* Required work *
Only one stretch of the data below is wanted: the lines starting at the one with "[tags] [name] port" and ending at the one with "intros Hpre Hk", both included, given again exactly.

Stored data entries
____________

Lemma handleStruct_classifies_each_field_witness :
  let V := validateConfigWithReflection in
  let tags := Sample.optional "Tags" Sample.nilStrPtr in
  let name := Sample.required "Name" Sample.nilStrPtr in
  let host := Sample.required "Host" (Sample.strPtr "") in
  let port := Sample.required "Port" (Sample.strPtr "8080") in
  handleStruct V ([tags] ++ name :: [host]) =
    ([], Err "Field: Name, not set") /\
  handleStruct V ([port] ++ tags :: [host]) =
    (fst (V (Value port)) ++ fst (handleStruct V [host]),
     snd (handleStruct V [host])) /\
  handleStruct V ([tags] ++ host :: [name]) =
    (fst (V (Value host)),
     Err "Sub Field of string, failed to validate with error, String Field: string, contains an empty string") /\
  handleStruct V ([tags] ++ port :: [name]) =
    (fst (V (Value port)), Err "Field: Name, not set") /\
  handleStruct V [tags; port] = (fst (V (Value port)), Ok).
Proof.
  intros V tags name host port.
  assert (Htags : Forall (fieldPasses V) [tags])
    by (constructor; [left; split; reflexivity | constructor]).
  assert (Hport : Forall (fieldPasses V) [port])
    by (constructor; [right; repeat split; reflexivity | constructor]).
  assert (Hboth : Forall (fieldPasses V) [tags; port])
    by (constructor; [left; split; reflexivity | exact Hport]).
  split; [|split; [|split; [|split]]].
  - refine (proj1 (proj2 (handleStruct_classifies_each_field
      [tags] [host] name Htags)) _ _); reflexivity.
  - refine (proj1 (handleStruct_classifies_each_field
      [port] [host] tags Hport) _ _); reflexivity.
  - refine (proj1 (proj1 (proj2 (proj2 (handleStruct_classifies_each_field
      [tags] [name] host Htags))) _ _) _); [reflexivity.. | discriminate].
  - refine (proj2 (proj1 (proj2 (proj2 (handleStruct_classifies_each_field
      [tags] [name] port Htags))) _ _) _); reflexivity.
  - exact (proj2 (proj2 (proj2 (handleStruct_classifies_each_field
      [tags; port] [] name Hboth)))).
Defined.

(** C1 as stated fails on a field that is set but unexported: it is not
    nil, yet the dispatcher is never called on it; [Interface()] panics. *)
Lemma unexported_set_field_not_validated :
  let V := validateConfigWithReflection in
  let f := mkField "secret" [] false false (Sample.strPtr "x") in
  IsNil f = Some false /\
  handleStruct V [f] <> andThen (V (Value f)) (handleStruct V []) /\
  V Sample.withSecret =
  ([Call Sample.withSecret], Panic InterfaceOnUnexported).
Proof.
  intros V f. split; [reflexivity|]. split; [|reflexivity].
  vm_compute. discriminate.
Qed.

(** C10, amended: when the record handler gets to a field whose kind has
    no nil (every field before it was skipped or validated with success),
    it panics on the nil check of that field, whatever the field's tag; the
    field's value is never passed to the dispatcher and the later fields
    are not looked at. *)
Theorem handleStruct_faults_on_reached_non_nilable_field
    (pre post : list field) (f : field) (k : reflect.Kind) :
  Forall (fieldPasses validateConfigWithReflection) pre ->
  fieldKind f = Some k ->
  nilableKind k = false ->
  handleStruct validateConfigWithReflection (pre ++ f :: post) =
  (flat_map (fieldLog validateConfigWithReflection) pre,
   Panic IsNilOnNonNilable).
Proof.
  intros Hpre Hk Hnon. rewrite (handleStruct_past _ _ _ Hpre).
  cbn [handleStruct]; cbv zeta.
  rewrite (IsNil_non_nilable _ _ Hk Hnon); simpl. now rewrite app_nil_r.
Qed.

Lemma handleStruct_faults_on_reached_non_nilable_field_witness :
  handleStruct validateConfigWithReflection
    ([Sample.optional "Tags" Sample.nilStrPtr] ++
     Sample.required "B" (Sample.str "b") :: []) =
  ([], Panic IsNilOnNonNilable).
Proof.
  apply (handleStruct_faults_on_reached_non_nilable_field
           [Sample.optional "Tags" Sample.nilStrPtr] []
           (Sample.required "B" (Sample.str "b")) reflect.String).
  - constructor; [left; split; reflexivity | constructor].
  - reflexivity.
  - reflexivity.
Defined.

(** C10 as stated fails on a record whose bare field comes after a required
    field that is nil: the handler returns an error and does not panic. *)
Lemma bare_field_after_unset_field_no_fault :
  fieldKind (Sample.required "B" (Sample.str "b")) = Some reflect.String /\
  nilableKind reflect.String = false /\
  In (Sample.required "B" (Sample.str "b")) Sample.nilThenBare /\
  handleStruct validateConfigWithReflection Sample.nilThenBare =
  ([], Err "Field: A, not set").
Proof. repeat split; try reflexivity. right; left; reflexivity. Qed.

____________

* Output for this exercise *
      [tags] [name] port Htags))) _ _) _); reflexivity.
  - exact (proj2 (proj2 (proj2 (handleStruct_classifies_each_field
      [tags; port] [] name Hboth)))).
Defined.

(** C1 as stated fails on a field that is set but unexported: it is not
    nil, yet the dispatcher is never called on it; [Interface()] panics. *)
Lemma unexported_set_field_not_validated :
  let V := validateConfigWithReflection in
  let f := mkField "secret" [] false false (Sample.strPtr "x") in
  IsNil f = Some false /\
  handleStruct V [f] <> andThen (V (Value f)) (handleStruct V []) /\
  V Sample.withSecret =
  ([Call Sample.withSecret], Panic InterfaceOnUnexported).
Proof.
  intros V f. split; [reflexivity|]. split; [|reflexivity].
  vm_compute. discriminate.
Qed.

(** C10, amended: when the record handler gets to a field whose kind has
    no nil (every field before it was skipped or validated with success),
    it panics on the nil check of that field, whatever the field's tag; the
    field's value is never passed to the dispatcher and the later fields
    are not looked at. *)
Theorem handleStruct_faults_on_reached_non_nilable_field
    (pre post : list field) (f : field) (k : reflect.Kind) :
  Forall (fieldPasses validateConfigWithReflection) pre ->
  fieldKind f = Some k ->
  nilableKind k = false ->
  handleStruct validateConfigWithReflection (pre ++ f :: post) =
  (flat_map (fieldLog validateConfigWithReflection) pre,
   Panic IsNilOnNonNilable).
Proof.
  intros Hpre Hk Hnon. rewrite (handleStruct_past _ _ _ Hpre).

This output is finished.